Witch 13 (by Patrick Delaney)

Stirling is sheriff of a small town, but if she has her way it won’t be for very much longer. It should be her last night, and she was anticipating a quiet one. But things do not turn out the way she had planned. She did not expect to walk into the wife of the man she’d been seeing. She didn’t expect the woman to strike her in the middle of the local diner. She didn’t blame her, but she could have done without the encounter. Worst of all, worst of everything, was that she didn’t expect to go out on a call and have the same woman throw herself to her death a few hours later.

Stirling encounters a woman at the scene of the death. She is dressed in all black and wears what appears, jaw-droppingly, to be the pointy hat of a witch from a fairy-tale. But as people start to die across the town Stirling has sworn to protect, she realises that this is no woman in a cheap Halloween costume, and wherever she came from it was certainly no fairy-tale.

Patrick Delaney’s Witch 13 is thick with atmosphere right from the opening page. The air around the town of Drybell nigh on crackles with the energy of the storm that surrounds it. The occupants become isolated, and the quiet town becomes little more than a ghost town. A few of its occupants are attending a surprise leaving party for Sterling, and the vast majority of the book is set at this location, which happens to be the small local police station.

The beginning of the book uses many of the same story points as the comic book 30 Days of Night, or the Stephen King TV miniseries Storm of the Century, not to mention a plethora of horror movies from the early 80’s. We have a town isolated by poor weather, a mysterious stranger that languishes in a local jail cell, and the local police officer who finds themselves tied up in it all. So while it might not be an original start, it is a well drawn one. The dimly lit streets are clear in the reader’s mind, as are the pockets of people that populate the town. The author effectively minimises the town into just a dozen people who occupy one location, and this never seems forced. So while my comparison to other stories might seem negative, I think it’s anything but. Patrick Delaney manages to tell an oft told tale with enough originality to keep it fresh for the reader.

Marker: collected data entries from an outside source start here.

Definition calculateProgress (tr : t) : t :=
  let p := progress tr in
  let processed := pagesProcessed p in
  let p := set_progressPercentage (percentage_of processed (maxPages p)) p in
  let elapsedMinutes := elapsedMinutes_of p in
  let p :=
    if JS.gt elapsedMinutes (JS.of_Z 0)
    then set_pagesPerMinute (JS.round (JS.div (JS.of_Z processed) elapsedMinutes)) p
    else p in
  let p :=
    if ProgressTrackerOptions.useSmartEstimation (options tr)
       && (ProgressTrackerOptions.minPagesForEstimation (options tr) <=? processed)
       && JS.gt (pagesPerMinute p) (JS.of_Z 0)
    then set_estimatedTimeRemaining
           (Some (eta_of processed (maxPages p) (pagesPerMinute p))) p
    else p in
  let p :=
    if JS.ge (progressPercentage p) (JS.of_Z 95) then set_phase finishing p
    else if (urlsInQueue p =? 0) && (0 <? processed) then set_phase finishing p
    else if 0 <? processed then set_phase processing p
    else set_phase discovering p in
  with_progress p tr.

Definition outputToStdout (tr : t) : t :=
  let p := progress tr in
  with_progress (set_stdoutMessageCount (stdoutMessageCount p + 1) p) tr.

Definition emitUpdate (shouldOutputToStdout : bool) (tr : t) : t :=
  if shouldOutputToStdout
     && ProgressTrackerOptions.enableStdoutUpdates (options tr)
  then outputToStdout tr
  else tr.

Definition stopStdoutUpdates (tr : t) : t :=
  mk (progress tr) (options tr) false.

Definition startProcessingPage (url : string) (depth : Z) (now : Z) (tr : t) : t :=
  let p := progress tr in
  let p := set_currentUrl (Some url) p in
  let p := set_currentDepth depth p in
  let p := set_currentPageNumber (currentPageNumber p + 1) p in
  let p := set_currentTime now p in
  let p := set_status crawling p in
  let p := set_phase processing p in
  emitUpdate true (calculateProgress (with_progress p tr)).

Definition pageCompleted (url : string) (linksFound : Z) (now : Z) (tr : t) : t :=
  let p := progress tr in
  let p := set_pagesProcessed (pagesProcessed p + 1) p in
  let p := set_pagesSuccessful (pagesSuccessful p + 1) p in
  let p := set_currentTime now p in
  let p :=
    if 0 <? linksFound
    then set_urlsInQueue (urlsInQueue p + linksFound)
           (set_totalPagesDiscovered (totalPagesDiscovered p + linksFound) p)
    else p in
  emitUpdate
    (match ProgressTrackerOptions.stdoutVerbosity (options tr) with
     | minimal => false
     | _ => true
     end)
    (calculateProgress (with_progress p tr)).

Definition pageFailed (url : string) (error : string) (now : Z) (tr : t) : t :=
  let p := progress tr in
  let p := set_pagesProcessed (pagesProcessed p + 1) p in
  let p := set_pagesFailed (pagesFailed p + 1) p in
  let p := set_currentTime now p in
  let progressError :=
    ProgressError.mk url error (currentTime p) (currentDepth p) in
  let p := set_errors (errors p ++ [progressError]) p in
  emitUpdate true (calculateProgress (with_progress p tr)).

Definition urlsDiscovered (urls : list string) (depth : Z) (now : Z) (tr : t) : t :=
  let p := progress tr in
  let newUrls := Z.of_nat (length urls) in
  let p := set_totalPagesDiscovered (totalPagesDiscovered p + newUrls) p in
  let p := set_urlsInQueue (urlsInQueue p + newUrls) p in
  let p := set_currentTime now p in
  emitUpdate
    (match ProgressTrackerOptions.stdoutVerbosity (options tr) with
     | verbose => true
     | _ => false
     end)
    (with_progress p tr).

Definition updateQueueStatus (urlsInQueue : Z) (now : Z) (tr : t) : t :=
  let p := progress tr in
  let p := set_urlsInQueue urlsInQueue p in
  let p := set_currentTime now p in
  calculateProgress (with_progress p tr).

Definition markCompleted (now : Z) (tr : t) : t :=
  let p := progress tr in
  let p := set_status completed p in
  let p := set_phase finishing p in
  let p := set_currentTime now p in
  let p := set_progressPercentage (JS.of_Z 100) p in
  stopStdoutUpdates (emitUpdate true (with_progress p tr)).

Definition markFailed (reason : string) (now : Z) (tr : t) : t :=
  let p := progress tr in
  let p := set_status failed p in
  let p := set_currentTime now p in
  stopStdoutUpdates (emitUpdate true (with_progress p tr)).

(** The body of the interval timer armed by [startStdoutUpdates]. *)
Definition stdoutTimerFired (now : Z) (tr : t) : t :=
  if stdoutUpdateTimer tr
     && (ProgressTrackerOptions.stdoutUpdateInterval (options tr)
           <=? now - lastStdoutUpdate (progress tr))
  then
    let tr := outputToStdout tr in
    with_progress (set_lastStdoutUpdate now (progress tr)) tr
  else tr.

Definition getProgress (tr : t) : CrawlProgress.t := progress tr.

Definition cleanup (tr : t) : t := stopStdoutUpdates tr.

(** The public mutators of a tracker, as events. *)
Inductive Event :=
| StartProcessingPage (url : string) (depth : Z)
| PageCompleted (url : string) (linksFound : Z)
| PageFailed (url : string) (error : string)
| UrlsDiscovered (urls : list string) (depth : Z)
| UpdateQueueStatus (urlsInQueue : Z)
| MarkCompleted
| MarkFailed (reason : string)
| StdoutTimerFired.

The characters are engaging, though often not very likeable, and the world around them is nicely realised. The layout of the town, though not explicitly explained, feels realistic, and this lends the whole story a kind of geographic solidity.

About midway through the book becomes a little slow, my engagement waning, but this does not last long, and some of Stirling’s personal entanglements seemed somewhat beside the point. I’d extend this to the LGBT tag the book has, the moment this refers to is brief and completely unnecessary to the plot. Cynically I can’t help but  think this scene was only included to allow the author to slap an LGBT-friendly tag on the work.

For me the worst part of the book was the inclusion of the mysterious stranger who spends most of the book in the jail cell, only to be revealed at the book’s conclusion. It appears he ends up knowing everything our nero needs to know, as well as a great deal the audience has been wondering about. There seems to be no real reason for him having this knowledge, and once he deposits the knowledge on our hero he promptly disappears, making it pretty clear this was the only reason he was there. While I can understand that the author needed some explanation for the incidents in the book, the scenes with this character felt just like information dumps, and though there are efforts to humanise him and give him character it never felt particularly effective to me.

Though it did not completely ruin it, ultimately this weakened the book’s conclusion for me. It would have been preferable for Stirling to discover this information through her own investigative skills, she is a sheriff after all, rather than have a man turn up to lead her through her understanding of the situation.

Patrick Delaney’s Witch 13 is a fun read, which I did enjoy, but it’s not the great read it could have been. The author tells an engaging tale, and there are many good things about the book that I hope you’ll discover when you read it yourself, but when the last page is turned it seems that Delaney is ham-strung by his own ideas. A story about a witch straight out of a fairy tale terrorising a modern American town sounds like a great idea, and it is one, but it seems that drawing such a tale to a satisfying and believable conclusion was just a little beyond the author’s reach, at least it was for this reader.

When all is said and done, I think you should definitely consider reading Witch 13 for yourself if the idea intrigues you. In spite of my reservations I did find it an engaging read with heaps of atmosphere and a more than memorable villain.